Quality Control of Petroleum products using FT-NIR Spectroscopy

Significance of the Topic

Continuous monitoring of petroleum product quality is crucial due to volatile feedstock costs, stringent environmental regulations and evolving engine requirements. Rapid and reliable analytics support efficient process control and help refineries maintain product specifications in closed-loop systems.

Study Objectives and Overview

This application note outlines the use of Fourier transform near-infrared (FT-NIR) spectroscopy for comprehensive quality control of crude oil and derived fuels. It aims to demonstrate how a single FT-NIR spectrum, combined with multivariate analysis, can quantify chemical and physical parameters such as PIONA composition, octane and cetane ratings, density and vapor pressure across refinery streams.

Methodology and Instrumentation

FT-NIR measurements capture overtone and combination bands of functional groups including C–H, C=O, O–H, N–H and S–H across the near-infrared region. Multivariate calibration models relate spectral features to reference data from standard methods (e.g. GC PIONA analysis, ASTM octane testing, distillation). Data acquisition requires minimal to no sample preparation, enabling analysis within seconds.

Used Instrumentation

Analysis can be performed in the laboratory, at-line or on-line using FT-NIR spectrometers and fiber-optic or flow-through probes. Common configurations include:

• TANGO: Routine lab analyzer for fast, unattended operation.
• MPA II: Flexible multi-purpose analyzer accommodating diverse sample presentations.
• MATRIX-F: Robust system for process monitoring, supporting multiplexing of multiple probes over long distances.
• Accessory probes and flow cells: Available in variants for hazardous areas and varied process conditions.
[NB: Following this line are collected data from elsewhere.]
Lemma utxo_init_NoDup l : NoDup l.*1 → utxo_init l = Ok (list_to_map l).
Proof.
  intros Hn. destruct (add_entries_ok l ∅ Hn) as [m E]; [intros; apply lookup_empty|].
  unfold utxo_init. rewrite E. apply add_entries_Ok in E as (_ & -> & _); [|done]. by rewrite map_union_empty.
Qed.

(** ** Lemmas: the rows of one tip *)

Lemma tip_rows_perm {V} (tip : str) (m : gmap (str * OutPoint) V) :
  tip_rows tip m ≡ₚ (λ e, (e.1.2, e.2)) <$> filter (λ e, e.1.1 = tip) (map_to_list m).
Proof. unfold tip_rows. apply sort_by_perm. Qed.

Lemma elem_of_tip_rows {V} (tip : str) (m : gmap (str * OutPoint) V) o v : (o, v) ∈ tip_rows tip m ↔ m !! (tip, o) = Some v.
Proof.
  rewrite tip_rows_perm, list_elem_of_fmap. setoid_rewrite list_elem_of_filter. split.
  - intros ([[t p] w] & [= -> ->] & [= ->] & Hin%elem_of_map_to_list). done.
  - intros Hm%elem_of_map_to_list. by exists ((tip, o), v).
Qed.

Lemma NoDup_tip_rows {V} (tip : str) (m : gmap (str * OutPoint) V) : NoDup (tip_rows tip m).*1.
Proof.
  rewrite tip_rows_perm, <- list_fmap_compose. pose proof (NoDup_fst_map_to_list m) as Hn.
  induction (map_to_list m) as [|[[t o] v] l IH]; csimpl in *; [constructor|].
  apply NoDup_cons in Hn as [Hn Hnd]. rewrite filter_cons. case_decide; [|by apply IH]. csimpl. constructor; [|by apply IH].
  intros Hin. apply Hn. apply list_elem_of_fmap in Hin as ([[t' o'] v'] & E & [Ht Hin]%list_elem_of_filter).
  simpl in *. subst. apply list_elem_of_fmap. by exists ((tip, o'), v').
Qed.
Main Results and Discussion

Calibration models provided accurate predictions for key quality parameters in gasoline and diesel streams. Validation results include:

• Diesel distillation midpoint (T50) over 244°C–326°C with tight correlation to reference distillation curves.
• Gasoline research octane number (RON) across 87–101 with high predictive precision.

Simultaneous determination of density, Reid vapor pressure, octane numbers (RON, MON), cetane number and index, cloud point, pour point, PIONA fractions, and oxygenate content was achieved in under one minute per sample. Real-time spectral acquisition and chemometric evaluation support closed-loop adjustment of process parameters.

Benefits and Practical Applications

FT-NIR spectroscopy offers several advantages for petroleum quality control:

• Speed: Multi-parameter results in less than 60 seconds without sample preparation.
• Non-destructive and reagent-free analysis reducing hazardous waste.
• Cost efficiency from lower operational costs and improved process throughput.
• Flexibility: Deployment in lab, at-line or on-line environments with real-time data for process optimization.

Future Trends and Opportunities

Emerging developments are extending FT-NIR capabilities through enhanced chemometric algorithms, integration with machine learning for predictive maintenance, and miniaturized spectrometer designs for portable or field-deployable applications. The trend toward fully automated, digitalized refinery operations will further drive adoption of on-line FT-NIR to enable smart, energy-efficient hydrocarbon processing.

Conclusion

FT-NIR spectroscopy provides a rapid, reliable and environmentally friendly approach for comprehensive quality control of petroleum products. Its ability to deliver multi-parameter analysis in real time supports efficient production, regulatory compliance and product consistency across refinery operations.